Data to examine:
(* ===== verification/Groups.v ===== *)
(** * internal/snapshot/groups.go: the capture allowlist *)

From S2P Require Import Prelude GoStrings Pathutil.

#[local] Open Scope stdpp_scope.

Definition MetadataGroupName : string := "Metadata".

Record Group := MkGroup {
  Name : string;
  Description : string;
  Paths : list string;
  DefaultEnabled : bool
}.

Definition Groups : list Group := [
  MkGroup "Gucs"
    "PostgreSQL configuration: parameters, pg_hba, pg_ident, shared_preload_libraries, synchronous replication, and the pod selectors pg_hba rules can reference"
    ["spec.postgresql"; "spec.podSelectorRefs"] true;
  MkGroup "Resources" "CPU and memory requests and limits" ["spec.resources"] true;
  MkGroup "Storage" "Data, WAL and tablespace storage sizing and classes"
    ["spec.storage"; "spec.walStorage"; "spec.tablespaces"] true;
  MkGroup "Scheduling"
    "Affinity, tolerations, node selectors, topology spread constraints, priority and scheduler"
    ["spec.affinity"; "spec.topologySpreadConstraints"; "spec.priorityClassName";
     "spec.schedulerName"; "spec.nodeMaintenanceWindow"] true;
  MkGroup "Instances" "Replica count" ["spec.instances"] true;
  MkGroup MetadataGroupName "Cluster labels and annotations, and inheritedMetadata"
    ["spec.inheritedMetadata"] true;
  MkGroup "Image" "Container image, image catalog reference and pull settings"
    ["spec.imageName"; "spec.imageCatalogRef"; "spec.imagePullPolicy"; "spec.imagePullSecrets"] true;
  MkGroup "Monitoring" "Custom queries and pod monitor settings" ["spec.monitoring"] true;
  MkGroup "Managed" "Managed roles and services" ["spec.managed"] true;
  MkGroup "PodEnv" "Environment, projected volumes and service account template"
    ["spec.env"; "spec.envFrom"; "spec.projectedVolumeTemplate"; "spec.serviceAccountTemplate";
     "spec.ephemeralVolumeSource"; "spec.ephemeralVolumesSizeLimit"] true;
  MkGroup "Replication" "Replication slots and synchronous replica bounds"
    ["spec.replicationSlots"; "spec.minSyncReplicas"; "spec.maxSyncReplicas"] true;
  MkGroup "Timings"
    "Startup, shutdown, switchover and failover delays, probes, and primary lease timings"
    ["spec.startDelay"; "spec.stopDelay"; "spec.smartShutdownTimeout"; "spec.switchoverDelay";
     "spec.failoverDelay"; "spec.livenessProbeTimeout"; "spec.probes";
     "spec.primaryUpdateStrategy"; "spec.primaryUpdateMethod"; "spec.primaryLease"] true;
  MkGroup "Security" "Pod and container security contexts and seccomp profile"
    ["spec.podSecurityContext"; "spec.securityContext"; "spec.seccompProfile"] true;
  MkGroup "Misc" "Description, log level and pod disruption budget toggle"
    ["spec.description"; "spec.logLevel"; "spec.enablePDB"] true;
  MkGroup "Identity"
    "postgresUID, postgresGID and serviceAccountName. Off by default: UID/GID changes are a footgun against a restored PGDATA, and serviceAccountName is immutable once the cluster exists."
    ["spec.postgresUID"; "spec.postgresGID"; "spec.serviceAccountName"] false;
  MkGroup "Secrets"
    "certificates, superuserSecret and enableSuperuserAccess. Off by default: the referenced Secrets may not exist in the target namespace."
    ["spec.certificates"; "spec.superuserSecret"; "spec.enableSuperuserAccess"] false
].

Fixpoint lookup_group (groups : list Group) (name : string) : option Group :=
  match groups with
  | [] => None
  | group :: rest => if decide (Name group = name) then Some group else lookup_group rest name
  end.

Definition LookupGroup (name : string) : option Group := lookup_group Groups name.

Definition GroupNames : list string := SortStrings (Name <$> Groups).

Definition DefaultGroupNames : list string :=
  SortStrings (Name <$> filter (λ g, DefaultEnabled g = true) Groups).

Definition EffectiveGroupNames (configured : list string) : list string :=
  match configured with [] => DefaultGroupNames | _ => configured end.

(** The paths captured for a selection of groups. *)
Definition group_paths (names : list string) : list string :=
  names ≫= λ name, match LookupGroup name with Some g => Paths g | None => [] end.

(** ** The shape of the allowlist *)

Lemma LookupGroup_Some name g : LookupGroup name = Some g → g ∈ Groups ∧ Name g = name.
Proof.
  unfold LookupGroup. generalize Groups as l. induction l as [|h l IH]; simpl; [done|].
  case_decide; [intros [= <-]; split; [left|done]|].
  intros H'. destruct (IH H') as [? ?]. split; [by right|done].
Qed.

Lemma LookupGroup_elem g : g ∈ Groups → LookupGroup (Name g) = Some g.
Proof.
  intros Hg. assert (Forall (λ g, LookupGroup (Name g) = Some g) Groups) as HF.
  { unfold Groups. repeat constructor. }
  rewrite Forall_forall in HF. by apply HF.
Qed.

(** Every path of every group is [spec.X] for a field name [X]. *)
Definition spec_field (path : string) : option string :=
  match Split path with
  | [s; x] => if decide (s = "spec" ∧ path = "spec." +:+ x) then Some x else None
  | _ => None
  end.

Lemma group_paths_spec_fields :
  Forall (λ g, Forall (λ p, is_Some (spec_field p)) (Paths g)) Groups.
Proof. unfold Groups. repeat constructor; by eexists. Qed.

Lemma group_path_spec_field name g p :
  LookupGroup name = Some g → p ∈ Paths g →
  ∃ x, Split p = ["spec"; x] ∧ p = "spec." +:+ x ∧ spec_field p = Some x.
Proof.
  intros [Hg _]%LookupGroup_Some Hp.
  pose proof group_paths_spec_fields as HF.
  rewrite Forall_forall in HF. specialize (HF _ Hg). rewrite Forall_forall in HF.
  destruct (HF _ Hp) as [x Hx]. exists x. pose proof Hx as Hx'.
  unfold spec_field in Hx'. destruct (Split p) as [|s [|y [|]]]; try done.
  case_decide as Hd; [|done]. destruct Hd as [-> ->]. by simplify_eq.
Qed.

Lemma EffectiveGroupNames_nonempty configured : EffectiveGroupNames configured ≠ [].
Proof. destruct configured; [by vm_compute|done]. Qed.

Lemma EffectiveGroupNames_idemp configured :
  EffectiveGroupNames (EffectiveGroupNames configured) = EffectiveGroupNames configured.
Proof.
  pose proof (EffectiveGroupNames_nonempty configured).
  by destruct (EffectiveGroupNames configured).
Qed.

Work to be completed:
Above is a listing; print exactly its lines from the one with "projected volumes and" through the one with "shutdown, switchover and", and no other lines.

Solution to this problem:
  MkGroup "PodEnv" "Environment, projected volumes and service account template"
    ["spec.env"; "spec.envFrom"; "spec.projectedVolumeTemplate"; "spec.serviceAccountTemplate";
     "spec.ephemeralVolumeSource"; "spec.ephemeralVolumesSizeLimit"] true;
  MkGroup "Replication" "Replication slots and synchronous replica bounds"
    ["spec.replicationSlots"; "spec.minSyncReplicas"; "spec.maxSyncReplicas"] true;
  MkGroup "Timings"
    "Startup, shutdown, switchover and failover delays, probes, and primary lease timings"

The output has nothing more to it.